Wedbush Securities’ Dan Ives raised Alphabet’s price target to $370, citing strong fourth-quarter results that reinforced the company’s position as a “leading AI beneficiary.” Like the others, he cited strong Search and Cloud growth along with the Cloud revenue backlog.
While Alphabet’s projected $175 billion to $185 billion in 2026 capital spending is likely to pressure margins, the firm viewed the investment as supportive of long-term growth, pointing to rising Gemini adoption, expanding cloud margins, and early progress monetizing AI across Search and Cloud.
“We see additional opportunity to unlock more use cases and drive incremental monetization,” Ives wrote.
Deutsche Bank analysts also came out bullish, saying Alphabet delivered a strong quarter despite a “difficult setup” after the stock had already rallied about 20% since Q3.
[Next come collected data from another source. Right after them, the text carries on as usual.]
(** * rmon: the route cache and the invalidation handlers of [rmon.c]

    A shallow embedding of the hash table of observed routes
    ([hash_function], [hash_table_insert], [hash_table_remove],
    [hash_table_find_by_ifindex]) and of the three netlink callbacks that
    drive it ([route_callback], [link_callback], [addr_callback]).

    Conventions of the embedding:
    - [int] and [unsigned int] are 32 bits wide, [size_t] is an unsigned
      machine word; all of them are carried by [Z], and every conversion to
      [unsigned int] is written out as a reduction modulo [2^32];
    - plain [char] is signed (gcc on x86-64 Linux, the platform of libnl);
    - a [char] buffer is a [string]; the functions that read it as a C string
      stop at the first NUL byte, the end of the [string] standing for the
      terminating NUL of the buffer;
    - a chain of [HashNode] is the list of the routes of its nodes, the
      bucket array is a list of chains; reading or writing [buckets[i]]
      outside the array has no defined behaviour in C and yields [None];
    - [malloc] in [hash_table_insert] may fail; its outcome is an explicit
      argument of the model;
    - standard output is a list of typed lines, with [render] giving the text
      that [printf] produces for each. *)

From Stdlib Require Import ZArith String Ascii DecimalString.
From stdpp Require Import base tactics option list numbers strings.

Local Open Scope Z_scope.

(** ** C strings *)

Definition is_nul (c : ascii) : bool := Ascii.eqb c Ascii.zero.

(** The value of a [char] read from a buffer, as an [unsigned char]. *)
Definition uchar_val (c : ascii) : Z := Z.of_N (N_of_ascii c).

(** The value of a plain (signed) [char]. *)
Definition char_val (c : ascii) : Z :=
  let n := uchar_val c in if n <? 128 then n else n - 256.

(** The characters of a buffer up to, and without, its first NUL. *)
Fixpoint c_str (s : string) : string :=
  match s with
  | EmptyString => EmptyString
  | String c rest => if is_nul c then EmptyString else String c (c_str rest)
  end.

(** [strcmp]: the difference of the first two bytes that differ, compared as
    [unsigned char]; [0] when both strings end together. *)
Fixpoint strcmp (s1 s2 : string) : Z :=
  match s1, s2 with
  | EmptyString, EmptyString => 0
  | EmptyString, String c2 _ => 0 - uchar_val c2
  | String c1 _, EmptyString => uchar_val c1 - 0
  | String c1 r1, String c2 r2 =>
      if Ascii.eqb c1 c2
      then (if is_nul c1 then 0 else strcmp r1 r2)
      else uchar_val c1 - uchar_val c2
  end.

(** A write of a C string into a buffer of [n] bytes that always leaves room
    for the terminating NUL ([strncpy (buf, s, n - 1)] followed by
    [buf[n - 1] = 0] into a zeroed buffer, or [nl_addr2str (a, buf, n)]). *)
Definition buf_store (n : nat) (s : string) : string :=
  string_of_list_ascii (take (n - 1) (list_ascii_of_string (c_str s))).

Definition INET6_ADDRSTRLEN : nat := 46.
While Deutsche acknowledged Alphabet’s 2026 capex guidance was well above consensus, it argued the spending will help build an infrastructure “moat that few (if any) can replicate — and perhaps just as importantly, one that Alphabet can best monetize” across its advertising, subscription, and cloud businesses.
Alphabet’s vertically integrated cloud strategy, which spans its own data centers, custom chips, software, and AI models, is increasingly resonating with customers, the analysts said. They noted that Google added more $1 billion-plus cloud deals in 2025 than in the prior three years combined, underscoring the strength of demand.
Deutsche raised its price target to $390 from $370.